En esa vida de silencio, el padre Darío no se aburre nunca. Dedica catorce horas diarias a la oración, tres a cultivar su huerto, dos a leer la vida de los Santos o al estudio, y cinco a dormir sobre un cilicio, con una piedra como almohada, en una estrecha celda sin ventilación. “No podría volver a dormir con almohada y mucho menos sobre un cómodo colchón”, indica el padre Darío que cuenta que una chica que trabaja en la Cruz Roja, que suele ir a visitarle, le trajo una vez un colchón medicinal porque le dolía la espalda de trabajar en la huerta: “Era tan cómodo que tuve que devolvérselo a los dos días. No nos está permitido”.

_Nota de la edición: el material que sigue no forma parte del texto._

(** [UserCreate]: the named results [(user, err)], the store afterwards and
    the calls made; [Panic] is the index-out-of-range of [WriteErrors[0]]. *)
Definition UserCreate (db : UserDB) (name email pubkey : string)
  : outcome (User * option Error * UserDB * list Call) :=
  let user := zeroUser in
  if (String.length name =? 0)%nat then Done (user, Some ErrInvalidName, db, [])
  else if negb (KeyFromHex pubkey) then Done (user, Some ErrInvalidPublicKey, db, [])
  else
    let filter := WithName [] name in
    let '(_, err) := Get filter db in
    let trace := [CallFindOne filter] in
    match err with
    | None => Done (user, Some ErrUserExists, db, trace)
    | Some e =>
        if negb (bool_decide (e = ErrNoDocuments))
        then Done (user, Some (ErrMongo e), db, trace)
        else
          let '(id, db1) := MustID db in
          let user := {| UserID := id; Name := name; Email := email;
                         Pubkey := pubkey; Host := EmptyString; Description := EmptyString |} in
          let '(db2, err) := InsertOne db1 user in
          let trace := trace ++ [CallMustID; CallInsertOne user] in
          match err with
          | Some (WriteException codes) =>
              match codes with
              | [] => Panic
              | errCode :: _ =>
                  if errCode =? 11000
                  then Done (user, Some ErrUserExists, db2, trace)
                  else Done (user, Some (ErrMongo (WriteException codes)), db2, trace)
              end
          | Some e' => Done (user, Some (ErrMongo e'), db2, trace)
          | None => Done (user, None, db2, trace)
          end
    end.

End phonebook.

(* ===================================================================== *)
(** ** pkg/directory: hashProof and NodeAPI.StoreProof                    *)
(* ===================================================================== *)

Module directory.

(** What an [interface{}] of a proof map can hold; arrays and objects are
    kept as their JSON text. *)
Inductive Value : Type :=
| VNull
| VBool (b : bool)
| VNumber (n : Z)
| VString (s : string)
| VJSON (text : string).

(** [type kv struct { k string; v interface{} }], both fields unexported. *)
Record kv : Type := mkKV {
  k : string;
  v : Value
}.

Definition zeroKV : kv := {| k := EmptyString; v := VNull |}.

(** [kvs := make([]kv, len(p))] followed by one [append] for each entry of
    [p]: the [len(p)] zero values stay in front.  The iteration order of a Go
    map is not fixed; [map_to_list] is one order. *)
Definition collect (p : gmap string Value) : list kv :=
  replicate (size p) zeroKV
  ++ map (fun e => {| k := fst e; v := snd e |}) (map_to_list p).

(** [sort.Slice(kvs, func(i, j int) bool { return kvs[i].k < kvs[j].k })],
    as an insertion sort on the keys; Go compares strings byte by byte. *)
Fixpoint insertKV (x : kv) (l : list kv) : list kv :=
  match l with
  | [] => [x]
  | y :: l' => if String.ltb (k y) (k x) then y :: insertKV x l' else x :: l
  end.

Definition sortSlice (l : list kv) : list kv := fold_right insertKV [] l.

(** [json.Marshal] of a [kv]: a struct is encoded through its exported
    fields, and [kv] has none. *)
Definition marshalKV (e : kv) : string := "{}".

(** [json.Marshal(kvs)] for the non-nil slice [kvs]. *)
Fixpoint joinComma (l : list string) : string :=
  match l with
  | [] => EmptyString
  | [x] => x
  | x :: rest => String.append x (String.append "," (joinComma rest))
  end.

Definition marshalKVs (kvs : list kv) : string :=
  String.append "[" (String.append (joinComma (map marshalKV kvs)) "]").

(** [fmt.Sprintf("%x", bh)] for a byte slice: two lower-case hex digits for
    each byte. *)
Definition hexDigit (n : N) : ascii :=
  if (n <? 10)%N then ascii_of_N (48 + n) else ascii_of_N (87 + n).

Definition hexOfByte (b : byte) : string :=
  let n := Byte.to_N b in
  String (hexDigit (n / 16)) (String (hexDigit (n mod 16)) EmptyString).

Fixpoint hexOfBytes (bs : list byte) : string :=
  match bs with
  | [] => EmptyString
  | b :: rest => String.append (hexOfByte b) (hexOfBytes rest)
  end.

Section WithMD5.

(** crypto/md5, taken as given: [digest written] is the MD5 checksum of the
    bytes written to a hash so far. *)
Variable digest : list byte -> list byte.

Las inclemencias del tiempo
“La vida del ermitaño tiene que ser muy simple”, apunta el asceta colombiano, antes de agregar que lo único que le molesta es no poder cortarse la barba ni el pelo. Las dos únicas excepciones que se permite es escuchar, de vez en cuando, los partidos de fútbol por la radio, su gran pasión, y beber vino dulce fuera de la Eucaristía. Su dieta, estrictamente vegetariana, consiste en hortalizas y verduras que el mismo cultiva en su huerto. “Solo hago una comida al día y hago el ayuno de las seis Cuaresmas”, detalla. Cuando la comida no le alcanza, en los meses de más frío que se hielan los cultivos, “me cocinan en el convento y me traen una ración de arroz y habas” explica el padre Dario. “Como ermitaño, vivo en la pobreza absoluta y soy más feliz así”, insiste.

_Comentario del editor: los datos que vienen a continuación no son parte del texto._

(* ===== verification/PyFloat.v ===== *)
(** * Python floats

    A Python [float] is an IEEE 754 binary64 number.  The numbers and their
    operations are those of the Standard Library's [SpecFloat] at precision
    53 and exponent bound 1024.  Also here: [min] and [max] as Python
    evaluates them (the result of a comparison with a NaN is [False]),
    [math.isfinite], the conversion of an [int], and
    [timedelta(seconds=x)], which turns a number of seconds into the
    microseconds the library's clocks count. *)

From stdpp Require Import base option numbers.
From Stdlib Require Import ZArith Lia SpecFloat.
From S2P Require Import Prelude.

Abbreviation float64 := spec_float.

Definition fadd : float64 → float64 → float64 := SFadd 53 1024.
Definition fsub : float64 → float64 → float64 := SFsub 53 1024.
Definition fmul : float64 → float64 → float64 := SFmul 53 1024.
Definition fdiv : float64 → float64 → float64 := SFdiv 53 1024.
Definition fltb : float64 → float64 → bool := SFltb.
Definition fleb : float64 → float64 → bool := SFleb.

(** The float nearest to an integer (an infinity beyond the range). *)
Definition float_of_Z (n : Z) : float64 := binary_normalize 53 1024 n 0 false.

(** The float nearest to [m * 2^e]. *)
Definition float_of (m e : Z) : float64 := binary_normalize 53 1024 m e false.

Definition f_zero : float64 := S754_zero false.
Definition f_one : float64 := float_of_Z 1.
Definition f_two : float64 := float_of_Z 2.

(** [math.isfinite]. *)
Definition isfinite (x : float64) : bool :=
  match x with S754_zero _ | S754_finite _ _ _ => true | _ => false end.

Definition is_nan (x : float64) : bool :=
  match x with S754_nan => true | _ => false end.

(** Python's two argument [min] and [max] keep the first argument unless
    the second one compares strictly better. *)
Definition pymin (a b : float64) : float64 := if fltb b a then b else a.
Definition pymax (a b : float64) : float64 := if fltb a b then b else a.

(** [bool(x)]. *)
Definition f_truthy (x : float64) : bool :=
  match x with S754_zero _ => false | _ => true end.

(** ** [timedelta(seconds=x)] in microseconds

    The constructor splits [x] into an integral and a fractional part,
    multiplies the fractional part by 10^6 in floating point and rounds
    half to even; a non-finite argument raises. *)

(** [n / 2^k] rounded half to even. *)
Definition shr_half_even (n k : Z) : Z :=
  let q := Z.shiftr n k in
  let r := (n - Z.shiftl q k)%Z in
  let half := Z.shiftl 1 (k - 1) in
  if (k <=? 0)%Z then Z.shiftl n (- k)
  else if (r <? half)%Z then q
  else if (half <? r)%Z then (q + 1)%Z
  else if Z.even q then q else (q + 1)%Z.

(** The nearest integer to a float, halves to even. *)
Definition round_half_even (x : float64) : option Z :=
  match x with
  | S754_zero _ => Some 0%Z
  | S754_finite s m e =>
      let v := shr_half_even (Zpos m) (- e) in
      Some (if s then (- v)%Z else v)
  | _ => None
  end.

(** [math.modf]: integral part (as an integer) and fractional part. *)
Definition modf (x : float64) : option (Z * float64) :=
  match x with
  | S754_zero _ => Some (0%Z, x)
  | S754_finite s m e =>
      if (0 <=? e)%Z then
        let v := Z.shiftl (Zpos m) e in
        Some (if s then (- v)%Z else v, S754_zero s)
      else
        let q := Z.shiftr (Zpos m) (- e) in
        let r := (Zpos m - Z.shiftl q (- e))%Z in
        Some (if s then ((- q)%Z, float_of (- r) e) else (q, float_of r e))
  | _ => None
  end.

Definition timedelta_us (x : float64) : option Z :=
  '(q, fr) ← modf x;
  us ← round_half_even (fmul (float_of_Z 1000000) fr);
  Some (q * 1000000 + us)%Z.

(** ** Mixed arithmetic of [int] and [float] *)

(** An integer as an unrounded float: an operand of [/]. *)
Definition exact_float (n : Z) : float64 :=
  match n with
  | Z0 => S754_zero false
  | Zpos p => S754_finite false p 0
  | Zneg p => S754_finite true p 0
  end.

(** [n / d] of two integers, correctly rounded. *)
Definition int_truediv (n d : Z) : float64 := fdiv (exact_float n) (exact_float d).

(** [timedelta(microseconds=us).total_seconds()]. *)
Definition total_seconds (us : Z) : float64 := int_truediv us 1000000.

(** [n > x], compared exactly. *)
Definition Z_gtb_float (n : Z) (x : float64) : bool :=
  match x with
  | S754_nan => false
  | S754_infinity s => s
  | S754_zero _ => (0 <? n)%Z
  | S754_finite s m e =>
      let v := if s then Zneg m else Zpos m in
      if (0 <=? e)%Z then (Z.shiftl v e <? n)%Z else (v <? Z.shiftl n (- e))%Z
  end.

Definition f_abs (x : float64) : float64 := SFabs x.

(** 1e-09. *)
Definition rel_tol : float64 := float_of 4835703278458517 (-82).

(** [math.isclose(a, b)]. *)
Definition isclose (a b : float64) : bool :=
  if SFeqb a b then true
  else if negb (isfinite a) || negb (isfinite b) then false
  else
    let diff := f_abs (fsub b a) in
    fleb diff (f_abs (fmul rel_tol b)) || fleb diff (f_abs (fmul rel_tol a)) || fleb diff f_zero.

(** ** Order lemmas *)

Definition comparable (x : float64) : Prop := is_nan x = false.

Lemma SFcompare_sym x y :
  SFcompare y x = CompOpp <$> SFcompare x y.
Proof.
  destruct x as [sx|sx| |sx mx ex], y as [sy|sy| |sy my ey];
    try destruct sx; try destruct sy; simpl; try done;
    rewrite (Z.compare_antisym ex ey); destruct (ex ?= ey)%Z; simpl;
    try done; rewrite !Pos.compare_cont_spec, (Pos.compare_antisym mx my);
    by destruct (mx ?= my)%positive.
Qed.

Lemma SFcompare_some x y : comparable x → comparable y → is_Some (SFcompare x y).
Proof.
  destruct x as [sx|sx| |sx mx ex], y as [sy|sy| |sy my ey]; try done;
    intros _ _; try destruct sx; try destruct sy; simpl; try by eexists.
  all: destruct (Z.compare _ _); by eexists.
Qed.

(** Trichotomy of the order on comparable floats. *)
Lemma fltb_ge x y : comparable x → comparable y → fltb x y = negb (fleb y x).
Proof.
  intros Hx Hy. unfold fltb, fleb, SFltb, SFleb.
  rewrite (SFcompare_sym x y).
  by destruct (SFcompare_some x y Hx Hy) as [[] ->].
Qed.

Lemma fltb_fleb x y : fltb x y = true → fleb x y = true.
Proof. unfold fltb, fleb, SFltb, SFleb. by destruct (SFcompare x y) as [[]|]. Qed.

Lemma SFcompare_refl x : comparable x → SFcompare x x = Some Eq.
Proof.
  destruct x as [[]|[]| |[] m e]; try done; simpl;
    by rewrite Z.compare_refl, ?Pos.compare_cont_refl.
Qed.

Lemma fleb_refl x : comparable x → fleb x x = true.
Proof. intros H. unfold fleb, SFleb. by rewrite SFcompare_refl. Qed.

(** [min(a, b) <= b] and [b <= max(a, b)], whatever [a] is unless it is a
    NaN. *)
Lemma pymin_le_r a b : comparable a → comparable b → fleb (pymin a b) b = true.
Proof.
  intros Ha Hb. unfold pymin. destruct (fltb b a) eqn:E.
  - by apply fleb_refl.
  - rewrite (fltb_ge b a Hb Ha) in E. by apply negb_false_iff in E.
Qed.

Lemma pymax_ge_r a b : comparable a → comparable b → fleb b (pymax a b) = true.
Proof.
  intros Ha Hb. unfold pymax. destruct (fltb a b) eqn:E.
  - by apply fleb_refl.
  - rewrite (fltb_ge a b Ha Hb) in E. by apply negb_false_iff in E.
Qed.

Lemma pymax_ge_l a b : comparable a → comparable b → fleb a (pymax a b) = true.
Proof.
  intros Ha Hb. unfold pymax. destruct (fltb a b) eqn:E.
  - by apply fltb_fleb.
  - by apply fleb_refl.
Qed.

Lemma pymin_comparable a b : comparable a → comparable b → comparable (pymin a b).
Proof. unfold pymin. by destruct (fltb b a). Qed.

Lemma pymax_comparable a b : comparable a → comparable b → comparable (pymax a b).
Proof. unfold pymax. by destruct (fltb a b). Qed.

Lemma isfinite_comparable x : isfinite x = true → comparable x.
Proof. by destruct x. Qed.

(** The order as a lexicographic order on integer keys: sign rank,
    exponent, mantissa. *)
Definition fkey (x : float64) : Z * Z * Z :=
  match x with
  | S754_nan => (3, 0, 0)
  | S754_infinity false => (2, 0, 0)
  | S754_infinity true => (-2, 0, 0)
  | S754_zero _ => (0, 0, 0)
  | S754_finite false m e => (1, e, Zpos m)
  | S754_finite true m e => (-1, - e, - Zpos m)
  end%Z.

Definition key_le (a b : Z * Z * Z) : Prop :=
  let '(a1, a2, a3) := a in let '(b1, b2, b3) := b in
  (a1 < b1 ∨ a1 = b1 ∧ (a2 < b2 ∨ a2 = b2 ∧ a3 ≤ b3))%Z.

Lemma fleb_key x y :
  comparable x → comparable y → fleb x y = true ↔ key_le (fkey x) (fkey y).
Proof.
  unfold fleb, SFleb, key_le.
  destruct x as [[]|[]| |[] m e], y as [[]|[]| |[] m' e']; try done;
    intros _ _; simpl; try lia;
    destruct (Z.compare_spec e e'); simpl; try ((split; [done | lia]) || (split; lia));
    rewrite Pos.compare_cont_spec; destruct (Pos.compare_spec m m'); simpl;
    subst; split; lia || done.
Qed.

Lemma fleb_comparable x y : fleb x y = true → comparable x ∧ comparable y.
Proof. by destruct x as [[]|[]| |[]], y as [[]|[]| |[]]. Qed.

Lemma fleb_trans x y z : fleb x y = true → fleb y z = true → fleb x z = true.
Proof.
  intros Hxy Hyz.
  destruct (fleb_comparable _ _ Hxy) as [Hx Hy], (fleb_comparable _ _ Hyz) as [_ Hz].
  apply fleb_key in Hxy; [|done..]. apply fleb_key in Hyz; [|done..].
  apply fleb_key; [done..|]. unfold key_le in *.
  destruct (fkey x) as [[??]?], (fkey y) as [[??]?], (fkey z) as [[??]?]. lia.
Qed.

(** A nonnegative comparable float is one whose comparison with zero is. *)
Definition fnonneg (x : float64) : Prop := fleb f_zero x = true.

Lemma fnonneg_comparable x : fnonneg x → comparable x.
Proof. by destruct x. Qed.

Lemma pymin_nonneg a b : fnonneg a → fnonneg b → fnonneg (pymin a b).
Proof. unfold pymin. by destruct (fltb b a). Qed.

Lemma pymax_zero_nonneg a : fnonneg (pymax f_zero a).
Proof.
  unfold pymax. destruct (fltb f_zero a) eqn:E; [by apply fltb_fleb | done].
Qed.

(** ** Products

    Rounding a nonnegative mantissa never produces a NaN and keeps the
    sign. *)

Lemma shr_1_nonneg r : (0 ≤ shr_m r)%Z → (0 ≤ shr_m (shr_1 r))%Z.
Proof. destruct r as [[|[]|[]] ? ?]; simpl; lia. Qed.

Lemma iter_pos_shr_nonneg p r :
  (0 ≤ shr_m r)%Z → (0 ≤ shr_m (iter_pos shr_1 p r))%Z.
Proof.
  revert r. induction p; intros r Hr; simpl; auto using shr_1_nonneg.
Qed.

Lemma shr_fexp_nonneg prec emax m e l :
  (0 ≤ m)%Z → (0 ≤ shr_m (fst (shr_fexp prec emax m e l)))%Z.
Proof.
  intros Hm. unfold shr_fexp, shr.
  assert (0 ≤ shr_m (shr_record_of_loc m l))%Z by by destruct l as [|[]].
  case_match; simpl; auto using iter_pos_shr_nonneg.
Qed.

Lemma binary_round_aux_sign prec emax s m e l :
  (0 ≤ m)%Z →
  match binary_round_aux prec emax s m e l with
  | S754_zero s' | S754_infinity s' | S754_finite s' _ _ => s' = s
  | S754_nan => False
  end.
Proof.
  intros Hm. unfold binary_round_aux.
  destruct (shr_fexp prec emax m e l) as [r1 e1] eqn:E1.
  assert (Hr1 : (0 ≤ shr_m r1)%Z).
  { pose proof (shr_fexp_nonneg prec emax m e l Hm) as H. by rewrite E1 in H. }
  set (m2 := round_nearest_even _ _).
  assert (Hm2 : (0 ≤ m2)%Z).
  { unfold m2, round_nearest_even. repeat case_match; lia. }
  destruct (shr_fexp prec emax m2 e1 loc_Exact) as [r2 e2] eqn:E2.
  pose proof (shr_fexp_nonneg prec emax m2 e1 loc_Exact Hm2) as H.
  rewrite E2 in H. simpl in H. destruct (shr_m r2); [done| |lia].
  by destruct (_ <=? _)%Z.
Qed.

(** The product of a nonnegative finite factor and a nonnegative finite
    factor is nonnegative (it may overflow to infinity). *)
Lemma fmul_nonneg x y :
  isfinite x = true → isfinite y = true →
  fnonneg x → fnonneg y → fnonneg (fmul x y).
Proof.
  destruct x as [sx| | |sx mx ex], y as [sy| | |sy my ey]; try done.
  unfold fnonneg, fmul. intros _ _ Hx Hy.
  assert (sx = false) as -> by by destruct sx.
  assert (sy = false) as -> by by destruct sy.
  simpl. pose proof (binary_round_aux_sign 53 1024 false (Zpos (mx * my))
    (ex + ey) loc_Exact ltac:(lia)) as H.
  destruct (binary_round_aux _ _ _ _ _ _); by subst.
Qed.

(** ** Rounding and [timedelta] *)

Lemma shr_half_even_nonneg (n k : Z) : (0 ≤ n)%Z → (0 ≤ shr_half_even n k)%Z.
Proof.
  intros Hn. unfold shr_half_even.
  assert (0 ≤ Z.shiftr n k)%Z by by apply Z.shiftr_nonneg.
  assert (0 ≤ Z.shiftl n (- k))%Z by by apply Z.shiftl_nonneg.
  repeat case_match; lia.
Qed.

#[export] Hint Resolve fleb_refl pymax_zero_nonneg pymin_nonneg
  isfinite_comparable fnonneg_comparable : onestep.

El invierno es especialmente duro. Bajan tanto las temperaturas que se suele llenar de nieve el camino, por lo que el padre Darío pasa largas temporadas incomunicado. “Nunca me siento aburrido, miro el mismo paisaje y siempre me parece diferente”, indica el ermitaño, que en su más absoluta soledad dedica muchas horas a leer obras místicas y de teología. El Ermitaño admira al Papa emérito Benedicto XII. “Es un gran teólogo y un ejemplo como sacerdote”, sostiene el padre Darío, que estudió alemán para poder leer los ensayos de Teología de Joseph
El eremita únicamente abandona el santuario de Nuestra Señora de Hauqa cuatro veces al año, y reconoce que tener que salir le resulta un fastidio. “Sufro cuando tengo que ir al convento. Eso es un infierno. Salgo el día de San Antonio, patrón del convento, en Navidad y el Domingo de Pascua. Siempre voy andando, aunque esté nevando. Pero el año pasado no pude hacer la renovación de votos el día de San Antonio [17 de enero] porque había más de metro de nieve y estaba bloqueado por todas partes”, explica.

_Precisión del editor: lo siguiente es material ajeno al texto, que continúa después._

(* ===== verification/Resilience.v ===== *)
(** * Connector error classification ([onestep/resilience.py])

    Which connector failures the runtime retries and how long it waits. *)

From stdpp Require Import base option list strings numbers.
From Stdlib Require Import ZArith SpecFloat.
From S2P Require Import Prelude PyFloat Value.

Definition kind_value (k : ConnectorErrorKind) : string :=
  match k with
  | DISCONNECTED => "disconnected"
  | TRANSIENT => "transient"
  | THROTTLED => "throttled"
  | MISCONFIGURED => "misconfigured"
  | PERMANENT => "permanent"
  | UNCERTAIN => "uncertain"
  end.

Definition operation_value (op : ConnectorOperation) : string :=
  match op with
  | OP_OPEN => "open"
  | OP_FETCH => "fetch"
  | OP_HEARTBEAT => "heartbeat"
  | OP_SEND => "send"
  | OP_ACK => "ack"
  | OP_RETRY => "retry"
  | OP_FAIL => "fail"
  | OP_CLOSE => "close"
  end.

(** [ConnectorOperationError._build_message]. *)
Definition _build_message (backend : string) (op : ConnectorOperation)
    (kind : ConnectorErrorKind) (source_name : option string) : string :=
  let target :=
    match source_name with
    | Some s => if str_nonempty s then " for " +:+ s else ""
    | None => ""
    end in
  backend +:+ " " +:+ operation_value op +:+ " failed ("
    +:+ kind_value kind +:+ ")" +:+ target.

(** [ConnectorOperationError.__init__]. *)
Definition ConnectorOperationError (backend : string) (op : ConnectorOperation)
    (kind : ConnectorErrorKind) (source_name : option string)
    (retry_delay_s : option float64) (cause : option exn)
    (message : option string) : exn :=
  let text :=
    match message with
    | Some m => if str_nonempty m then m
                else _build_message backend op kind source_name
    | None => _build_message backend op kind source_name
    end in
  Exn (CConnector backend op kind source_name retry_delay_s cause)
      "ConnectorOperationError" text None.

(** [is_retryable_connector_error] on the [kind] of the error. *)
Definition retryable_kind (k : ConnectorErrorKind) : bool :=
  match k with
  | DISCONNECTED | TRANSIENT | THROTTLED => true
  | MISCONFIGURED | PERMANENT | UNCERTAIN => false
  end.

(** On an exception object: [None] when it is not a
    [ConnectorOperationError] (the callers test that first). *)
Definition is_retryable_connector_error (e : exn) : option bool :=
  match exn_cls e with
  | CConnector _ _ k _ _ _ => Some (retryable_kind k)
  | _ => None
  end.

Definition connector_retry_delay (retry_delay_s : option float64)
    (kind : ConnectorErrorKind) (fallback_s : float64) : float64 :=
  match retry_delay_s with
  | Some d => pymax f_zero d
  | None =>
      match kind with
      | THROTTLED => pymax fallback_s f_one
      | _ => pymax fallback_s f_zero
      end
  end.

(** ** Properties *)

Lemma fleb_zero_one : fleb f_zero f_one = true.
Proof. done. Qed.

(** The wait before a retry is never negative. *)
Lemma connector_retry_delay_nonneg rd k fb :
  comparable fb → fnonneg (connector_retry_delay rd k fb).
Proof.
  intros Hfb. unfold connector_retry_delay.
  assert (Hz : fnonneg (pymax fb f_zero)) by (by apply pymax_ge_r).
  destruct rd as [d|]; [apply pymax_zero_nonneg|].
  destruct k; try done.
  unfold pymax. destruct (fltb fb f_one) eqn:E; [done|].
  rewrite fltb_ge in E by done. apply negb_false_iff in E.
  destruct fb as [[]|[]| |[] m e]; try done; vm_compute in E; done.
Qed.

#[export] Hint Resolve connector_retry_delay_nonneg : onestep.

Según la regla, al ermitaño no se le permite hablar con los visitantes que se acercan a la ermita, pero el padre Darío es incapaz de rechazar una visita. “No puedo decir que no. A veces la gente de los pueblos de alrededor viene a la ermita y me preguntan por el porvenir; si van a encontrar novio o trabajo. Creen que soy un adivino o un curandero que hace milagros”, explica risueño el ermitaño. “No puedo decir que no a una persona pobre que viene en busca de guía espiritual, a confesarse o para hacerle una terapia psicológica”, insiste. Incluso ha tenido que aprender hausa (un dialecto de Nigeria) para poder confesar a una señora mayor nigeriana. “Una vez una mujer, enferma de cáncer, me prometió hacer un camino sobre el sendero de cabras si rezaba por ella. Para mis adentros pensé que rezaría aún más si ella no lo hacía”, relata divertido.
Como cualquier vecino en el Líbano sufre la escasez de agua en verano. “Compré tanques de agua, solo para poder cultivar patata y cebolla. Tengo un turno de 12 horas de agua, pero la gente me lo roba. Por eso me compré un tanque para no tener que pelearme con las vecinas que toman el agua para regar sus jardines”, se queja. Pero a pesar de la extrema dureza de su vida, el padre Darío cree que siempre habrá ermitaños en el mundo: “Quien ha probado esta vida no quiere otra. no renunciaría ni siquiera a cambio de la mayor de las fortunas”.